Dicen que la juventud es una cuestión de actitud.

Hoy escribo sobre esto, porque en este ultimo mes y media ya me han dicho esta frase en varias ocasiones. Igual me estoy haciendo mayor y se me empiezan a escapar algunas cositas, pero que queréis que os diga, tengo la sensación que mi actitud no está alineada con mi cuerpo. No sé si serán cosas de la edad, o de la falta de antioxidantes, o de la falta de sueño, o un consumo excesivo de azúcares o sencillamente tengo sobrevalorada mi actitud.

De verdad que yo creo que tengo una actitud de esas que me hace sentir joven, tanto que igual me he venido arriba. Este mes de enero me dije: “Ana, porque no practicar ese deporte que lleva rondando por tu cabeza varios años” Así que dicho y hecho y llevo desde enero apuntada a boxeo. Si, si a boxeo, pero cuando os digo a boxeo me refiero que voy a una de esas escuelas de boxeo que salen en Rocky III y tus compañeros ¡¡¡te dan miedo!!! Pues a esa.

Pero lejos de venirme abajo cada día que entro y sigo viendo que el 90% de los alumnos podrían ser mis hijos o que cuando me suben al ring les aviso: “a la cara NO y flojo que sino me duele”, lo que he decidido es que mi espíritu es joven y voy todos los días. Pero entonces llega mi cuerpo y me dice que no está muy de acuerdo, que mi espíritu puede ser todo lo joven que yo decida, pero que mi cuerpo de 47 años igual no es tan joven.

Entonces me empiezan a pasar cosas. Me duelen partes del cuerpo que no sabía que existían, tengo agujetas en músculos que son algo cuestionables, es más, creo que me duelen todos los huesos de mi cuerpo y parte de los de mi marido. Pero como mi actitud permanece intacta, ahí sigo cada día poniéndome los guantes y tomando paracetamol.

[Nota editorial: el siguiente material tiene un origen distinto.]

Definition Shutdown (p : pool) : pool :=
  mkPool false (pendingTasks p) (queue p) (chan p) (closed p) (shutdownSignals p + workerCount)
    (wake (dispatcher p)) (workers p) (submitters p) (accepted p) (taken p) (executed p) (canceled p).

Inductive step : pool → pool → Prop :=
  | start p : isRunning p = false → Forall (λ w, w = WExited) (workers p) → step p (Start p)
  | shutdown p :
      isRunning p = true → (shutdownSignals p + workerCount ≤ workerCount)%nat → step p (Shutdown p)
  (* [Submit] *)
  | submit_check p i t :
      submitters p !! i = Some SIdle → isRunning p = true →
      step p (set_submitter p i (SChecked t) (pendingTasks p) (queue p) (accepted p) (dispatcher p))
  | submit_count p i t :
      submitters p !! i = Some (SChecked t) →
      step p (set_submitter p i (SCounted t) (pendingTasks p + 1) (queue p) (accepted p) (dispatcher p))
  | submit_push p i t :
      submitters p !! i = Some (SCounted t) → dispatcher p ≠ DAsked →
      step p (set_submitter p i SPushed (pendingTasks p) (queue p ++ [t]) (accepted p ++ [t]) (dispatcher p))
  | submit_broadcast p i :
      submitters p !! i = Some SPushed →
      step p (set_submitter p i SIdle (pendingTasks p) (queue p) (accepted p) (wake (dispatcher p)))
  (* [dispatcher] *)
  | dispatch_loop p :
      dispatcher p = DLoop → step p (set_dispatcher p (queue p) (chan p) (closed p) (dispatcher_loop p))
  | dispatch_pop p : dispatcher p = DPop → step p (PopOrWait p)
  | dispatch_wait p :
      dispatcher p = DAsked → step p (set_dispatcher p (queue p) (chan p) (closed p) DWaiting)
  | dispatch_send p t :
      dispatcher p = DSend t → (length (chan p) < workerCount)%nat →
      step p (set_dispatcher p (queue p) (chan p ++ [t]) (closed p) DLoop)
  | dispatch_close p :
      dispatcher p = DWaitZero → pendingTasks p = 0 →
      step p (set_dispatcher p (queue p) (chan p) true DExited)
  (* [worker] *)
  | read_signal p i w n :
      workers p !! i = Some w → w = WOuter ∨ w = WInner → shutdownSignals p = S n →
      step p (set_worker p i WDrain (chan p) n (taken p))
  | read_default p i :
      workers p !! i = Some WOuter → shutdownSignals p = 0%nat →
      step p (set_worker p i WInner (chan p) 0 (taken p))
  | read_task p i t c :
      workers p !! i = Some WInner → chan p = t :: c →
      step p (set_worker p i (WRun t) c (shutdownSignals p) (taken p ++ [t]))
  | read_closed p i :
      workers p !! i = Some WInner → chan p = [] → closed p = true →
      step p (set_worker p i WDrain [] (shutdownSignals p) (taken p))
  | run_task p i t : workers p !! i = Some (WRun t) → step p (markDone p i WOuter t true)
  | drain_task p i t c :
      workers p !! i = Some WDrain → chan p = t :: c →
      step p (set_worker p i (WFinish t) c (shutdownSignals p) (taken p ++ [t]))
  | drain_finish p i t :
      workers p !! i = Some (WFinish t) →
      step p (markDone p i WDrain t (negb optCancelPendingTasksOnShutdown))
  | drain_closed p i :
      workers p !! i = Some WDrain → chan p = [] → closed p = true →
      step p (set_worker p i WExited [] (shutdownSignals p) (taken p)).

Definition reachable (n : nat) (p : pool) : Prop := rtc step (New n) p.

(** ** Where the tasks are *)

Definition held (d : dispatcher_pc) : list Task := match d with DSend t => [t] | _ => [] end.

Definition busy (w : worker_pc) : list Task := match w with WRun t | WFinish t => [t] | _ => [] end.

Definition working (ws : list worker_pc) : list Task := concat (busy <$> ws).

#[local] Arguments working : simpl never.

(** A goroutine has counted a task that it has not yet pushed. *)
Definition counted_task (s : submit_pc) : Z := match s with SCounted _ => 1 | _ => 0 end.

Lemma working_insert ws i w w' :
  ws !! i = Some w → working (<[i:=w']> ws) ++ busy w ≡ₚ working ws ++ busy w'.
Proof.
  revert i. unfold working. induction ws as [|v ws IH]; intros [|i] Hi; simplify_eq/=.
  - rewrite (Permutation_app_comm (busy w')), (Permutation_app_comm (busy w)), <-!app_assoc.
    apply Permutation_app_head, Permutation_app_comm.
  - rewrite <-!app_assoc. apply Permutation_app_head, (IH i Hi).
Qed.

(** Workers that move without a task, receive one, or finish one. *)
Lemma working_same ws i w w' :
  ws !! i = Some w → busy w = [] → busy w' = [] → working (<[i:=w']> ws) ≡ₚ working ws.
Proof. intros Hi E E'. pose proof (working_insert ws i w w' Hi) as Hw. by rewrite E, E', !app_nil_r in Hw. Qed.

Lemma working_receive ws i w w' t :
  ws !! i = Some w → busy w = [] → busy w' = [t] → working (<[i:=w']> ws) ≡ₚ working ws ++ [t].
Proof. intros Hi E E'. pose proof (working_insert ws i w w' Hi) as Hw. by rewrite E, E', app_nil_r in Hw. Qed.

Lemma working_finish ws i w w' t :
  ws !! i = Some w → busy w = [t] → busy w' = [] → working ws ≡ₚ working (<[i:=w']> ws) ++ [t].
Proof. intros Hi E E'. pose proof (working_insert ws i w w' Hi) as Hw. by rewrite E, E', app_nil_r in Hw. Qed.

Record inv (p : pool) : Prop := {
  inv_fifo : accepted p = taken p ++ chan p ++ held (dispatcher p) ++ queue p;
  inv_taken : taken p ≡ₚ working (workers p) ++ executed p ++ canceled p;
  inv_pending : pendingTasks p = zsum counted_task (submitters p) + len (queue p) + len (held (dispatcher p)) +
    len (chan p) + len (working (workers p));
  inv_closed : closed p = true → chan p = [] ∧ working (workers p) = [] ∧
    (dispatcher p = DNone ∨ dispatcher p = DExited);
  inv_exited : WExited ∈ workers p ∨ workers p = [] → closed p = true;
  inv_canceled : optCancelPendingTasksOnShutdown = false → canceled p = [];
}.

Hypothesis workers_exist : (0 < workerCount)%nat.

Lemma counted_nonneg_sum (l : list submit_pc) : 0 ≤ zsum counted_task l.
Proof. induction l as [|[] l IH]; cbn; lia. Qed.

Lemma start_inv p : Forall (λ w, w = WExited) (workers p) → inv p → inv (Start p).
Proof.
  intros Hw []. assert (closed p = true) as Hc.
  { apply inv_exited0. destruct (workers p) as [|w ws]; [by right|left].
    apply Forall_cons in Hw as [-> _]. set_solver. }
  destruct (inv_closed0 Hc) as (Hch & Hwk & Hd).
  assert (held (dispatcher p) = []) as Hh by (by destruct Hd as [->| ->]).
  assert (working (replicate workerCount WOuter) = []) as Hr by (unfold working; clear; induction workerCount; done).
  rewrite Hch, Hh, Hwk in *. split; cbn; try done.
  - by rewrite Hr.
  - by rewrite Hr.
  - intros [Hin|Hnil].
    + apply elem_of_replicate in Hin as [? _]. done.
    + by destruct workerCount; [lia|].
Qed.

Hay otros momentos que hacen que mi actitud se vea algo cuestionada, y son durante aquellas conversaciones con mis hijos -algunos ya universitarios- donde te miran y te dicen: “pero mamá que haces tu en una discoteca si ya no tienes edad” (abro este paréntesis, ya que estoy segura de que muchos nos habremos cruzado por Snobissimo) y

me miran horrorizados y les explico que esto es una cuestión de actitud, el salir y llegar a las cinco de la mañana no está reñido con mi edad. Eso sí, la velocidad de recuperación de una de esas noches os garantizo que no tiene nada que ver con la ACTITUD y si ¡¡¡con la EDAD!!!, en fin, seguro que en eso estaréis de acuerdo conmigo jajajajaja.

Lo que es verdad que mi actitud “joven” va muy acompasada con la de mi marido. Hemos crecido juntos en estos años que llevamos y siempre nos ha gustado mucho, pero mucho lo de salir y disfrutar. Disfrutar con amigos, disfrutar solos, disfrutar con la familia, disfrutar con nuestros hijos, disfrutar de un jueves de chicas o de colegas. Hemos aprendido a mantener esa actitud joven y ahora estamos empezando a aprender a entender las limitaciones de nuestro cuerpo jajajaja, que de vez en cuando nos puede decir QUIERO QUERER QUERERTE pero vete más despacio que ya no eres una niña jajajajaja.

Y sí, lo creo firmemente, hay una actitud ante la vida que te hace sentir, no creo que sea más joven, pero si mas feliz. Es esa actitud que te permite disfrutar de las cosas, que te permite ver tus problemas desde otro plano. Que te permite entender a la gente y cambiar tu mirada. Que te hace vez luz donde otros solo ven sombras. Igual es esa juventud la que no debemos perder.